A função e atuação acentuada da(s) narrativa(s) também podem ser percebidas através
de sua utilização diversa pelos meios de entretenimento e de cultura da qual nos
cercamos. Como por exemplo, as narrativas cinematográficas, literárias, visuais,
auditivas e etc., e, da auto-narrativa que estabelecemos na forma de diálogos e/ou
monólogos internos - que constituem um dos meios pelos quais fortalecemos nossos
condicionamentos (vṛittis) ou nos libertamos dos mesmos.
urāṇas e Itihāsas
Origem e importância dos P
A tradição conta que motivado pela compaixão e compreensão de que na atual era de
Kali os seres humanos em geral seriam destituídos de 1. boa memória e 2. prévias
qualificações para o estudo aplicado do Vedānta, Veda Vyāsa compilou os Itihāsas e
Purāṇas – textos compostos de narrativas históricas e dos feitos dos heróis – com o
objetivo de instruir a maior parte da população nos mesmos valores superiores
preconizados pelas Upaniṣads3.
Isso se deve ao fato de que épicos, contos e fábulas nos ensinam sem percebermos a
profundidade com a qual estamos aprendendo. E nessa prazerosa atividade de ouvir as
narrativas espirituais encontradas nos Purāṇas e nos Itihāsas aprendemos (com o
coração e o intelecto alinhados) as mais profundas e valorosas lições da vida.
Aristóteles em sua obra Poética5 define a catarse como uma das funções da literatura.
Trata-se da experiência purificadora emocional e psicológica vivida pelo espectador,
ouvinte ou leitor da boa obra literária ou dramática. Kṛ ṣṇa Dvaipāyana Vyāsa, o
compilador da literatura védica, também teve a intenção de promover uma experiência
transformadora no ser humano através dos Purāṇas e do Mahābhārata.
De acordo com śṛuti e smṛti os Purāṇas e Itihāsas são considerados o quinto Veda:
itihāsapurāṇaṁ pañcamaṁ vedanaṁ6. Através dessa citação dos śāstras passamos a
compreender um dos motivos pelos quais a Bhagavad Gītā – que é um capítulo de um
Itihāsa (o Mahābhārata) - também ser conhecida como Gīta Upaniṣad.
Do ponto de vista das escolas tradicionais do pensamento védico, śrīla Vyāsadeva e seus
discípulos são, de fato, os compiladores originais dos Vedas, Purāṇas, Itihāsas e
Upaniṣads.
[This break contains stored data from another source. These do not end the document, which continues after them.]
(** The nil receiver and the same configuration with the key removed do
    not get the same error: without the key there is no receiver left. *)
Example nil_is_not_removed :
  (examples.Validate (listed nil_receiver) nil_receiver).1
  = Returns (Some (fmt_Errorf
      "pipeline %q references receiver %q which does not exist"
      [ArgID traces; ArgID otlp])) ∧
  (examples.Validate (listed nil_receiver_removed) nil_receiver_removed).1
  = Returns (Some errMissingReceivers).
Proof. by vm_compute. Qed.

(** *** Telemetry *)

(** The failure of the telemetry check is printed, once for the one
    pipeline, and the call returns nil. *)
Example telemetry_failure_printed :
  examples.Validate (listed in_order) (with_telemetry false in_order)
  = (Returns None,
     {| config_at := config_at (with_telemetry false in_order);
        stdout := [("telemetry config validation failed, %v\n",
                    [ArgErr errTelemetry])] |}).
Proof. reflexivity. Qed.

(** *** C8 *)

Lemma Validate_twice_witness :
  let first := examples.Validate (listed in_order) in_order in
  let second := examples.Validate (listed in_order) first.2 in
  second.1 = first.1 ∧ (first.1 = Returns None ↔ second.1 = Returns None).
Proof.
  intros first second. split.
  - apply (proj1 (Validate_twice examples.ValidateConfig
                    examples.telemetry_Validate (listed in_order)
                    (listed in_order) in_order) eq_refl).
  - apply (proj2 (Validate_twice examples.ValidateConfig
                    examples.telemetry_Validate (listed in_order)
                    (listed in_order) in_order));
      apply ranges_listed.
Defined.
(** The loop, started below a registry [pre ++ post] whose pipes [post]
    are already done with, visits exactly the pipes of [pre]. *)
Lemma updatePipes_loop_spec pre :
  forall post w,
    pipes w = pre ++ post ->
    updatePipes_loop (length pre) w = Some (tt, swept pre post w).
Proof.
  induction pre as [|pipe pre IH] using rev_ind; intros post w Hps.
  - destruct w as [[st sc hs] b ps v l t log]. simpl in Hps. subst ps.
    unfold swept. simpl. rewrite Z.add_0_r, app_nil_r. reflexivity.
  - rewrite length_app, Nat.add_1_r. simpl.
    rewrite <- app_assoc in Hps. simpl in Hps.
    rewrite (bind_Some _ _ _ _ _ (updatePipes_body_spec pre pipe post w Hps)).
    cbv zeta.
    rewrite IH with (post := if retired (advance (THREE.z (THREE.position (bird w))) pipe)
                             then post
                             else advance (THREE.z (THREE.position (bird w))) pipe :: post)
      by reflexivity.
    do 2 f_equal. unfold swept. world_simpl.
    rewrite rev_app_distr, map_app, List.filter_app, scoring_app, length_app.
    simpl. unfold scoring. simpl.
    set (birdZ := THREE.z (THREE.position (bird w))).
    unfold live.
    destruct (scoresNow birdZ pipe), (retired (advance birdZ pipe)); simpl;
      rewrite <- ?app_assoc; simpl; f_equal; try (f_equal; lia);
      rewrite ?Z.add_0_r; reflexivity.
Qed.

(** [updatePipes] never throws, and its effect is that of one sweep. *)
Lemma updatePipes_spec d w :
  updatePipes d w = Some (tt, swept (pipes w) [] w).
Proof.
  unfold updatePipes. rewrite bind_gets.
  apply updatePipes_loop_spec. now rewrite app_nil_r.
Qed.


Lemma memF_In a l : memF a l = true <-> In a l.
Proof.
  unfold memF. rewrite List.existsb_exists. split.
  - intros (b & Hb & Heq). apply FloatAxioms.Leibniz.eqb_spec in Heq. now subst.
  - intros H. exists a. split; [assumption|]. now apply FloatAxioms.Leibniz.eqb_spec.
Qed.

(** A property checked by evaluation on every element of a list. *)
Lemma checked_on (P : float -> bool) l a :
  forallb P l = true -> In a l -> P a = true.
Proof. intros H. now apply List.forallb_forall. Qed.

Lemma velocities_closed v : In v velocities -> In (fall v) velocities.
Proof.
  intros H. apply memF_In.
  apply (checked_on (fun v => memF (fall v) velocities) velocities); [|assumption].
  vm_compute. reflexivity.
Qed.

Lemma velocities_inRange v : In v velocities -> inRange v = true.
Proof. apply checked_on. vm_compute. reflexivity. Qed.

Lemma flapStrength_velocity : In CONFIG.bird.flapStrength velocities.
Proof. apply memF_In. vm_compute. reflexivity. Qed.

Lemma zero_velocity : In 0%float velocities.
Proof. apply memF_In. vm_compute. reflexivity. Qed.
Entretanto, muitos estudiosos têm atribuído autores e datas diferentes e
divergentes aos muitos textos da literatura védica.
O objetivo desse artigo não é por em discussão as diversas opiniões acerca de uma real
posição historiográfica das obras literárias em questão, mas abordar a singularidade e
total relevância da mensagem espiritual contida nos Purāṇas e épicos como o Rāmāyaṇa
de Vālmīki e o Mahābhārata de Vyāsa7. A riqueza de tais narrativas em dimensões
estética, moral e filosófico-espiritual é indiscutível. Escutá-las e refletir sobre suas
mensagens é de grande benefício para crianças e adultos, leigos e literatos.
Todos nós concordamos que a boa narrativa literária, a boa literatura é aquela que, entre
muitos fatores, é capaz de educar o indivíduo para os valores humanos e espirituais.
Educar para o Ser. Educar para os verdadeiros valores da liberdade. Entre as grandes
obras literárias de todos os tempos e culturas reconhecemos aquelas cuja contribuição é
trans-histórica, nos leva para além de seu tempo e de sua circunferência, nos conduz a
uma realização profunda da vida.
O legado literário deixado por Vyāsa e Vālmīki não se restringe às fronteiras geográficas
ou religiosas da Índia, sua validade é universal e o seu destino é o coração de toda a
humanidade. Contemplar a mensagem dos Vedas através das narrativas dos Purāṇas e
Itihāsas, sem dúvida alguma, constitui um meio eficaz de purificarmos nossa
consciência (svādhyāya) e de mergulharmos nas profundezas do ātmā.